Lorsqu’un demandeur d’asile se déclare mineur, l’Etat d’accueil doit le considérer comme tel jusqu’à ce que l’âge ait été correctement évalué, rappelle la Cour européenne des droits de l’Homme dans un arrêt rendu le 21 juillet 2022 (1).
La Cour rappelle également que les difficultés liées à l'afflux croissant de demandeurs d’asile et de migrants ne dispensent en aucun cas les Etats membres du Conseil de l’Europe de respecter l’interdiction des traitements inhumains ou dégradants (article 3 de la Convention). En effet, l’Etat italien avait tenté de justifier les conditions indignes d’internement dans le centre d’accueil pour adultes de Cona (Vénétie) en arguant d'une gestion ardue de la crise migratoire.
Un adolscent mineur placé en centre d'accueil pour adultes
Les faits : en juin 2016, un enfant venu de Gambie débarque en Italie à bord d’un bateau de fortune et y demande l’asile. Il dit être né en 1999, et se présente donc mineur au moment de sa demande. Dans un premier temps, l’Etat italien place l’enfant gambien. Mais trois mois plus tard, il est transféré dans un centre d’accueil pour adultes. La carte d’assurance maladie fournie par l’Italie atteste pourtant d’une naissance le 22 février 1999.
Dans le centre, situé à Cona, à une cinquantaine de kilomètres de Venise, les conditions de vie sont inhumaines. D’après les rapports indépendants joints au dossier, les personnes sont « entassé[e]s dans de petits baraquements en brique et dans de grandes tentes insuffisamment chauffées ». « Entassés » n’est pas une vue de l’esprit : 1 400 migrants vivent dans ce centre – dont la capacité est de 542 personnes – sans eau chaude, avec des sanitaires sous-dimensionnés. Les activités éducatives sont rudimentaires. Avec un personnel en sous-effectif, « la violence et la prostitution n’y sont pas rares », soulignent les rapports.
Le jeune réfugié passe un mois dans ce lieu avant que le médecin chargé de déterminer son âge n'intervienne, en octobre 2016. Selon les tests osseux pratiqués sur le poignet et la main gauche, le verdict ne fait pas de doute : l’homme a 18 ans.
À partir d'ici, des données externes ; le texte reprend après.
(** Move the last keys of [from_node] to the front of [to_node] until the
    target holds more than the average. *)
Fixpoint shift_right_loop (bt : btree_raw) (copy_idx : nat) (from_node to_node : btree_raw_node)
    (avg_size : Z) : option (btree_raw_node * btree_raw_node * nat) :=
  match copy_idx with
  | O => Some (from_node, to_node, O)
  | S copy_idx' =>
      ki ← btree_leaf_get_nth_key_info2 from_node copy_idx;
      full ← btree_leaf_is_full_index bt to_node (ki_key ki) (ki_datalen ki) false false 0;
      if (full : bool) then Some (from_node, to_node, O)
      else
        r ← btree_leaf_move_key bt from_node copy_idx to_node 0;
        if avg_size <? btree_leaf_used_space bt r.2 then Some (r.1, r.2, 1%nat)
        else
          s ← shift_right_loop bt copy_idx' r.1 r.2 avg_size;
          Some (s.1, S s.2)
  end.

Fixpoint shift_right_back (bt : btree_raw) (keys_moved : nat) (from_node to_node : btree_raw_node)
    (ki : key_info) (max_keylen : Z) : option (btree_raw_node * btree_raw_node * nat) :=
  if negb (max_keylen <? ki_keylen ki) then Some (from_node, to_node, keys_moved)
  else match keys_moved with
       | O => Some (from_node, to_node, O)
       | S keys_moved =>
           r ← btree_leaf_move_key bt to_node 0 from_node (length (headers from_node));
           ki ← last_key_info r.2;
           shift_right_back bt keys_moved r.2 r.1 ki max_keylen
       end.

Definition btree_leaf_shift_right (bt : btree_raw) (from_node to_node : btree_raw_node)
    (max_keylen : Z) : option (btree_raw_node * btree_raw_node * option key_info) :=
  let avg_size := (btree_leaf_used_space bt from_node + btree_leaf_used_space bt to_node) / 2 in
  r ← shift_right_loop bt (length (headers from_node) - 1) from_node to_node avg_size;
  let '(from_node, to_node, keys_moved) := r in
  ki ← last_key_info from_node;
  b ← shift_right_back bt keys_moved from_node to_node ki max_keylen;
  let '(from_node, to_node, keys_moved) := b in
  if decide (keys_moved = 0%nat) then Some (from_node, to_node, None)
  else ki ← last_key_info from_node; Some (from_node, to_node, Some ki).

(** Append [from_node] to its left sibling. [false]: not everything fitted
    (the target then holds part of the keys and the caller drops it). *)
Definition btree_leaf_merge_left (bt : btree_raw) (from_node to_node : btree_raw_node)
    : option (btree_raw_node * btree_raw_node * bool) :=
  let nkeys_from := length (headers from_node) in
  c ← btree_leaf_copy_keys bt from_node 0 to_node (length (headers to_node)) nkeys_from
        (nodesize_less_hdr bt);
  let '(to_node, keys_copied) := c in
  if decide (keys_copied <> nkeys_from) then Some (from_node, to_node, false)
  else Some (set_area (set_headers from_node []) [], set_next to_node (next from_node), true).

Definition btree_leaf_merge_right (bt : btree_raw) (from_node to_node : btree_raw_node)
    : option (btree_raw_node * btree_raw_node) :=
  let tmp := btree_leaf_init to_node in
  let nkeys_from := length (headers from_node) in
  let nkeys_to := length (headers to_node) in
  c ← btree_leaf_copy_keys bt from_node 0 tmp 0 nkeys_from 0;
  _ ← assert_ (bool_decide (c.2 = nkeys_from));
  c' ← btree_leaf_copy_keys bt to_node 0 c.1 nkeys_from nkeys_to 0;
  _ ← assert_ (bool_decide (c'.2 = nkeys_to));
  Some (set_area (set_headers from_node []) [],
        set_area (set_headers to_node (headers c'.1)) (area c'.1)).

(** Forget the overflow data of an entry (asynchronous delete). *)
Definition btree_leaf_unset_dataptr (n : btree_raw_node) (index : nat) (datalen_ : Z)
    : option btree_raw_node :=
  h ← headers n !! index;
  let off := z2n (header_offset h) in
  match eh_meta_type h with
  | BTREE_KEY_META_TYPE1 => None
  | BTREE_KEY_META_TYPE2 => None
  | BTREE_KEY_META_TYPE3 =>
      a ← write_bytes (area n) (off + 8) (le_split 8 0);
      a ← write_bytes a (off + 2) (le_split 2 datalen_);
      Some (set_area n a)
  | BTREE_KEY_META_TYPE4 =>
      a ← write_bytes (area n) (off + 18) (le_split 8 0);
      a ← write_bytes a (off + 4) (le_split 8 datalen_);
      Some (set_area n a)
  | BTREE_KEY_META_NONE => None
  end.
(** A page of two or more entries is split so that both sides keep one. *)
Lemma find_split_idx_ok bt n :
  (2 <= length (headers n))%nat ->
  exists mid, btree_leaf_find_split_idx bt n = Some mid /\ (S mid < length (headers n))%nat.
Proof.
  intros H2. unfold btree_leaf_find_split_idx, btree_leaf_get_nth_entry.
  set (mid := (length (headers n) / 2)%nat).
  assert (mid < length (headers n))%nat as Hmid by (apply Nat.div_lt; lia).
  destruct (lookup_lt_is_Some_2 (headers n) mid) as [h ->]; [done|]. runs.
  assert (exists j, (if btree_leaf_used_space bt n / 2 <? header_offset h + SIZEOF_ENTRY_HEADER * n2z mid
     then split_scan_left n mid (btree_leaf_used_space bt n / 2)
     else split_scan_right n (length (headers n) - 1 - mid) mid (btree_leaf_used_space bt n / 2)) = Some j
     /\ (j < length (headers n))%nat) as (j & -> & Hj).
  { case_if.
    - destruct (split_scan_left_ok n mid (btree_leaf_used_space bt n / 2)) as (j & -> & ?); [lia|].
      exists j. split; [done|lia].
    - destruct (split_scan_right_ok n (length (headers n) - 1 - mid) mid (btree_leaf_used_space bt n / 2))
        as (j & -> & ?); [lia|]. exists j. split; [done|lia]. }
  runs. unfold nkeys. destruct (Z.leb_spec (lenZ (headers n) - 1) (n2z j)).
  - rewrite (proj2 (Z.ltb_ge _ 0)) by lia. eexists. split; [done|lia].
  - rewrite (proj2 (Z.ltb_ge _ 0)) by lia. eexists. split; [done|lia].
Qed.

(** ** The split of a page *)

Lemma split_page bt n to_node cs mid c :
  bt_ok bt -> layout n cs -> cells_ok bt cs -> cells_fit bt cs -> (S mid < length cs)%nat ->
  cs !! mid = Some c -> cells_fit bt (split_right bt cs mid) ->
  forall split_key,
  match split_key with O => btree_leaf_find_split_idx bt n | S m => Some m end = Some mid ->
  exists from' to',
    btree_leaf_split bt n to_node split_key
    = Some (mk_split_result from' to' (c_key c) (lenZ (c_key c)) (e_seqno (c_entry c))
              (cells_size (split_left cs mid) + cells_size (split_right bt cs mid) - cells_size cs)) /\
    layout from' (split_left cs mid) /\ layout to' (split_right bt cs mid) /\
    from' = set_area (set_headers n (headers from')) (area from') /\
    to' = set_area (set_headers to_node (headers to')) (area to').
Proof.
  intros Hbt Hlay Hcs Hfit Hmid Hc Hfit' split_key Hsk.
  pose proof (fit_few _ _ Hbt Hfit) as Hfew.
  unfold btree_leaf_split. rewrite Hsk. runs.
  destruct (lookup_lt_is_Some_2 cs (S mid)) as [d Hd]; [lia|].
  unfold btree_leaf_get_nth_entry at 1. rewrite Nat.add_1_r.
  rewrite (layout_header n cs Hlay _ _ Hd). runs. cbn [header_offset].
  rewrite (layout_copy_before n cs) by (try done; lia). runs.
  rewrite (copy_impacted_keys_first_ok bt n cs) by (try done; lia). runs. cbn [fst snd copied].
  rewrite length_fmap.
  set (imp := relink_first bt (drop (S mid) cs)).
  pose proof (split_imp_le bt cs mid Hmid) as Hle. fold imp in Hle.
  replace (length imp + mid + 1)%nat with (S mid + length imp)%nat by lia.
  assert ((if nkeys n - 1 <? n2z (S mid + length imp) then Some [] else copy_rest n (S mid + length imp) false)
          = Some (cells_area (drop (S mid + length imp) cs))) as ->.
  { etransitivity; [|by apply (copy_rest_ok n cs (S mid + length imp) false)]. unfold nkeys.
    pose proof (layout_length n cs Hlay). case_if; case_decide; b2p; try done; lia. }
  runs. rewrite <- cells_area_app.
  destruct (split_right_page bt cs mid Hbt Hcs Hfit Hmid
    (set_area (set_headers to_node (set_types (drop (S mid) (headers n)) (c_type <$> imp)))
       (cells_area (imp ++ drop (S mid + length imp) cs)))) as (to2 & to3 & -> & Hadj & Hfr & Hl3);
    [done|done| |].
  { cbn [headers set_headers set_area]. rewrite <- drop_drop. apply set_types_match.
    - apply Forall2_drop. rewrite (proj1 Hlay). apply cells_headers_match.
    - apply relink_first_entries. }
  runs. rewrite Hadj. runs.
  unfold btree_leaf_get_nth_key, btree_leaf_get_nth_key_info.
  rewrite (layout_key_info bt n cs Hbt Hlay Hcs _ _ Hc). runs. cbn [e_info ki_key ki_keylen ki_seqno].
  assert (layout (set_area (set_headers n (take (S mid) (headers n))) (cells_area (take (S mid) cs)))
            (split_left cs mid)) as Hl1.
  { split; cbn; [|done]. rewrite (proj1 Hlay). unfold split_left.
    rewrite <- (take_drop (S mid) cs) at 1. rewrite cells_headers_app, take_app_length'; [done|].
    rewrite length_cells_headers, length_take. lia. }
  eexists _, to3. split_and?; [|apply Hl1|done|done|done].
  rewrite (layout_used_space _ _ _ Hl1), (layout_used_space _ _ _ Hl3), (layout_used_space _ _ _ Hlay).
  fold (cells_size cs) (cells_size (split_left cs mid)) (cells_size (split_right bt cs mid)).
  do 2 f_equal. apply i32_small.
  pose proof (fit_size _ _ Hbt Hfit). pose proof (fit_size _ _ Hbt Hfit').
  assert (0 <= cells_size (split_left cs mid) <= cells_size cs); [|lia].
  split; [apply cells_size_nonneg|]. rewrite <- (take_drop (S mid) cs) at 2. rewrite cells_size_app.
  pose proof (cells_size_nonneg (drop (S mid) cs)). unfold split_left. lia.
Qed.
Problème : l’intéressé affirme qu’à aucun moment son consentement pour passer ces examens n’a été demandé. De plus, il n’a reçu aucune copie du rapport médical ni notification d’une décision administrative ou judiciaire mentionnant la détermination de son âge.
En janvier 2017, ses avocats saisissent donc la justice locale d’une demande de désignation d’un tuteur. Pour eux, les mineurs non accompagnés n'ont rien à faire dans des structures pour adultes. De plus, la loi italienne prévoit que l’accueil des enfants dans un établissement ne devrait durer que « le temps strictement nécessaire à la détermination de leur identité et de leur âge probable et à la communication de toutes les informations relatives à leurs droits sous une forme adaptée à leur âge ». En outre, ils soutiennent que pour évaluer l’âge de leur client, les autorités auraient dû l’interroger. L’Etat italien restera muet sur ce recours.
Les tests osseux pas fiables
Mais les avocats sont têtus. Ils saisissent la Cour européenne des droits de l’Homme, d’une part, pour faire reconnaître la violation de la Convention par l’Italie et, d’autre part, pour solliciter le transfert de leur client (art. 39 du règlement de la CEDH). La veille, note la Cour, un médecin avait attesté que la méthode des tests osseux « n’était pas suffisante à elle seule pour déterminer avec certitude l’âge d’un individu » (2). La Cour ordonne son transfert et les autorités italiennes s’exécutent. L’adolescent est finalement transféré le 18 février 2017, après avoir passé plus de quatre mois dans le centre de Cona.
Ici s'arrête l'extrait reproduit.